Resonance energy transfer: Excitation energy transfer through dipole-dipole interactions can efficiently mediate energy between molecules at fairly large distances. In this so called Förster type energy transfer the transition dipole moments on the energy donor and acceptor couple so that excitation energy is transferred between the two molecules. The efficiency of the energy transfer depends not only on the strength of the transition dipole moments, but also on their relative orientation. Our research efforts aim at both studying this process at a fundamental level and also use it to increase the efficiency of molecular electronic devices. Recent advances includes the demonstration that the process works between states of different multiplicity.

Covalent Organic Frameworks: Nanostructured materials made from highly controlled synthetic and supramolecular chemical reactions are becoming increasingly important to solve challenges related to energy storage and clean air. An upcoming material that already has shown a high potential in many of these aspects is the covalent organic framework (COF), which is a metal free, lightweight development from the metal organic framework (MOF). We have developed a platform for synthesizing smooth films of 3D organic covalent frameworks, and by doing so, have opened up a range of new research directions where substrate connection, and film connectivity is a requirement.

Photon Upconversion: Triplet-triplet annihilation photon upconversion (TTA-UC) provides the possibility to convert low to high energy photons at low irradiation conditions. It is thus considered as a promising method to increase the efficiency of solar energy conversion systems like photocatalysis and solar cells. Our research aims at developing concepts for making this, in solution highly efficient, process efficient in the solid state. By doing so, we would bridge academic interest for the fundamental process with real world usability.

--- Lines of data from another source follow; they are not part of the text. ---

(* ===== verification/OrchManager.v ===== *)
(** * The orchestration manager

    Models [aira/orchestration/manager.ts].  A batch runs through the scheduler of [Scheduler]: its
    steps are steps of the manager, and the callbacks of the scheduler run inside of them.  Each
    [await] of [executeRun] leaves a [job].  Run objects live in a store: an evicted run leaves
    the map of runs while the call that drives it still holds the object. *)
From S2P Require Import Prelude JsMap JsString OrchTypes Scheduler Capabilities Policy Failures ModelCall Verifier ChildData ChildEvents ChildRunner.

Module OrchManager.
Import ChildData.
Notation AiraMode := Capabilities.AiraMode.
Notation AiraChildEvent := ChildEvents.AiraChildEvent.
#[local] Existing Instances Capabilities.AiraMode_eq_dec child_status_eq_dec AiraRoleCapabilityClass_eq_dec Scheduler.ctl_eq_dec ChildRunner.evidence_rebuild.

Definition MAX_MANAGER_RUN_HISTORY : Z := 64.
Definition MAX_CHILD_TIMEOUT_MS : Z := 900000.
Definition MIN_CHILD_TIMEOUT_MS : Z := 5000.
Definition MAX_SAFE_INTEGER : Z := 2 ^ 53 - 1.
Definition MAX_DATE : Z := 8640000000000000.

(** ** Data *)

(** What is constant. *)
Record Options := {
  cwd : jsstr; executionManager : bool; intelligence : option (list jsstr); permissionGate : option ChildRunner.gate;
  maxTasksPerBatch : option Z }.

(** What the manager reads during one synchronous step: the clock, random UUIDs (for the id of the
    n-th accepted task, the run of a task and the batch), the settings and the session state. *)
Record Env := {
  now : Z; task_uuid : nat → jsstr; run_uuid : jsstr → jsstr; batch_uuid : jsstr; settings : AiraOrchestrationSettings;
  runtime_active : bool; mode : AiraMode; project : option ChildEnvelope.AiraProjectProfile }.

(** A batch: the scheduler's tasks with the accepted specs and the store index of each run; the
    gated specs with their reasons; the outcomes of [executeRun] that the scheduler has yet to
    see; and the caller that awaits the results.  Its abort controller is the scheduler's signal. *)
Record batch := {
  b_prepared : list Scheduler.AiraSchedulerRunTask; b_specs : list AiraChildTaskSpec; b_gated : list (AiraChildTaskSpec * jsstr);
  b_settings : AiraOrchestrationSettings; b_sched : Scheduler.sched; b_finished : list (jsstr * Scheduler.outcome);
  b_caller : option nat; b_id : jsstr; b_closed : bool }.
#[export] Instance batch_rebuild : Rebuild batch := λ b,
  Build_batch (b_prepared b) (b_specs b) (b_gated b) (b_settings b) (b_sched b) (b_finished b) (b_caller b) (b_id b) (b_closed b).

(** [executeRun] of task [x_task] of batch [x_batch], with its run object and its abort controller. *)
Record execution := { x_batch : nat; x_task : jsstr; x_run : nat; x_controller : nat }.
Inductive job := j_resolve (x : execution) | j_runner (x : execution).

Inductive resolution := res_none | res_unavailable (reason : jsstr) | res_runtime (resolvedModel : jsstr).
Inductive settlement := s_resolved (r : resolution) | s_outcome (out : ChildRunner.AiraChildOutcome) | s_rejected (e : Failures.thrown).

(** A child is launched. *)
Record launch := {
  l_prompt : jsstr; l_systemPrompt : jsstr; l_tools : list jsstr; l_gate : option ChildRunner.gate; l_timeoutMs : Z; l_maxToolRounds : Z;
  l_run : nat }.

Record Manager := {
  heap : list AiraChildRun; runs : list (jsstr * nat); controllers : list bool; runAborts : list (jsstr * nat);
  buffers : list (jsstr * ChildEvents.AiraChildEventBuffer); eventListeners : list (jsstr * list nat); listeners : list nat;
  batches : list batch; activeBatches : list nat; snapshot : AiraOrchestrationStatus; state_orchestration : option AiraOrchestrationStatus;
  epochStartedAt : option Z; disposed : bool; jobs : list job; scheduleCalls : nat;
  answers : list (nat * AiraOrchestrationBatchResult); launches : list launch;
  delivered : list (nat * AiraOrchestrationStatus); delivered_events : list (nat * AiraChildEvent) }.
#[export] Instance Manager_rebuild : Rebuild Manager := λ m,
  Build_Manager (heap m) (runs m) (controllers m) (runAborts m) (buffers m) (eventListeners m) (listeners m) (batches m) (activeBatches m)
    (snapshot m) (state_orchestration m) (epochStartedAt m) (disposed m) (jobs m) (scheduleCalls m) (answers m) (launches m)
    (delivered m) (delivered_events m).

(** ** Helpers of the module *)

Definition generatedTaskId (r : AiraChildRole) (uuid : jsstr) : jsstr := slice0 3 (role_name r) ++ js "-" ++ slice0 6 uuid.

Definition clampChildTimeout (requested : timeout_value) (settingsDefault : Z) : Z :=
  match requested with
  | t_ms ms => if ms <? MIN_CHILD_TIMEOUT_MS then Z.min settingsDefault MAX_CHILD_TIMEOUT_MS else Z.min ms MAX_CHILD_TIMEOUT_MS
  | t_not_finite => Z.min settingsDefault MAX_CHILD_TIMEOUT_MS
  end.

Definition categorizeDriverError (message : jsstr) : AiraChildFailureCategory :=
  if includes (js "tool budget") message then tool_budget_exceeded
  else if includes (js "timed out") message then category_timeout
  else if includes (js "cancelled") message then category_cancelled
  else if includes (js "permission") (Policy.toLowerCase message) || includes (js "denied") (Policy.toLowerCase message) then permission_denied
  else driver.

Organic Dye Glasses: Materia can be present as gas, liquid, and solids. The ability of a molecule to interact with light depends in which state it is present in. It is specifically important to be able to make materials, where the intrinsic photophysical properties are present even in the solid state. In order to do so, we have introduced a concept where we use entropy to direct the material to form a glass rather than a crystalline state, and by so doing we can create dye glasses, in which the individual molecules retain their intrinsic photophysical properties.


My labs are equipped for research through the whole value chain. For synthesis of organic molecules, we have fully equipped synthesis labs, including automated purification systems, dry solvent setups, manifolds, and access to mass spectroscopy and NMR. For processing of molecules into materials, we have a spin coater, a molecular evaporator, and a metal sputterer. For probing molecules, we have UV/Vis/Nir spectrophotometers including a universal reflectance accessory (PE lambda 650 and 950), an optical microscope (Zeiss), a spectrofluorometer (EI FLS1000) including time correlated single photon counting function, a setup for laser flash photolysis (Spectra physics + EI LP980), a cryostat, an integrating sphere, and a probe station.


Present funding includes ERC Starting grant, Wallenberg Academy Fellow grant, The Swedish Research Council Project grant, and the Göran Gustafsson prize

Group members

PhD students: Clara Schäfer, Yi Yu, Rahul Bhuyan

Post Docs: Yizhou Yang, Andrew Carrod


PhD students: Manuel Hertzog, Alexei Cravcenco, Martin Ratsch, Jürgen Mony

Post Docs: Kati Stranius, Khushbu Khushwaha, Pedro Navarro, Suman Mallick, Chen Ye, Mao Wang, Arpita Munkherjee


I am responsible and am lecturing in KER230 (organic chemistry for prescriptionists). I am also teaching kinetics in KER220 (basic chemistry) and spectroscopy in KEM040 (physical chemistry).